Capsule Reviews

Our critics survey the local art scene

Photographs of Texas by Allison V. Smith Smith makes pretty, slightly out-of-kilter photographs of West Texas' meagerly urban landscape. Taken while on a brief sojourn in Marfa last fall, the sometimes brightly colored and always compositional images of Smith betray a photojournalist segueing into the realm of art photography. And arty they are. With electric light bristling against twilight, shadow rubbing up next to storm-puddle reflections, "Side Street" is Magritte without the intellectual high jinks. Smith's photographs seem like a catalog of quotations with none of the conceptual punch of the people she quotes. Aptly titled "Birds on a Wire," Smith's shot of birds on an overhead wire brings to mind Hitchcock without any of the horror or conflict. The blue paint on the wall of "Sandy's" conspires with the blue color of the roof to make a composition reminiscent of some of William Eggleston's best work--but without any of the perky everyday perversity. Maybe this should be a show on the "without"--appropriations without much invention--of a photographer transitioning from journalism to something else. Through May 29 at Barry Whistler Gallery, 2909-B Canton St., 214-939-0242.
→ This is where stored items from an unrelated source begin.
Lemma C4_minus_one_has_no_code_witness :
  Encoder.conforming sorted_queue
  /\ In (-1) [3; -1; 3; 2]
  /\ (exists other, In other [3; -1; 3; 2] /\ other <> -1)
  /\ exists huffmanTree,
      Encoder.buildHuffmanTree sorted_queue (Encoder.calculateFrequencies [3; -1; 3; 2])
        = Ok huffmanTree
      /\ StdMap.find (-1) (Encoder.generateCodes huffmanTree [] StdMap.empty) = None
      /\ StdMap.at_ (-1) (Encoder.generateCodes huffmanTree [] StdMap.empty)
         = OutOfRange
      /\ Encoder.encodeAudioData [3; -1; 3; 2]
           (Encoder.generateCodes huffmanTree [] StdMap.empty) = OutOfRange
      /\ Encoder.main sorted_queue example_header [3; -1; 3; 2] = OutOfRange.
Proof.
  assert (H1 : In (-1) [3; -1; 3; 2]) by (simpl; auto).
  assert (H2 : exists other, In other [3; -1; 3; 2] /\ other <> -1)
    by (exists 3; split; [simpl; auto|lia]).
  split; [exact sorted_queue_conforming|]. split; [exact H1|]. split; [exact H2|].
  exact (C4_minus_one_has_no_code sorted_queue example_header [3; -1; 3; 2]
           sorted_queue_conforming H1 H2).
Defined.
Turner and Venice If you love the city in idea and form, then this exhibition of work by the 19th-century painter J.M.W. Turner is a must. Turner's scintillating views of Venice do more than tickle the eye. These urban vistas transport you back in time to an earlier chapter in the history of abstraction within painting. With a total of 33 oil paintings and some 128 works on paper, it's a vast showing of one old master's obsession with the miracles of a city built on water. The careful splash and daub of his brushstroke can be mind-boggling, but Turner's watercolors might very well steal the show. Through May 30 at the Kimbell Art Museum, 3333 Camp Bowie Blvd., Metro 817-654-1034. Reviewed April 1.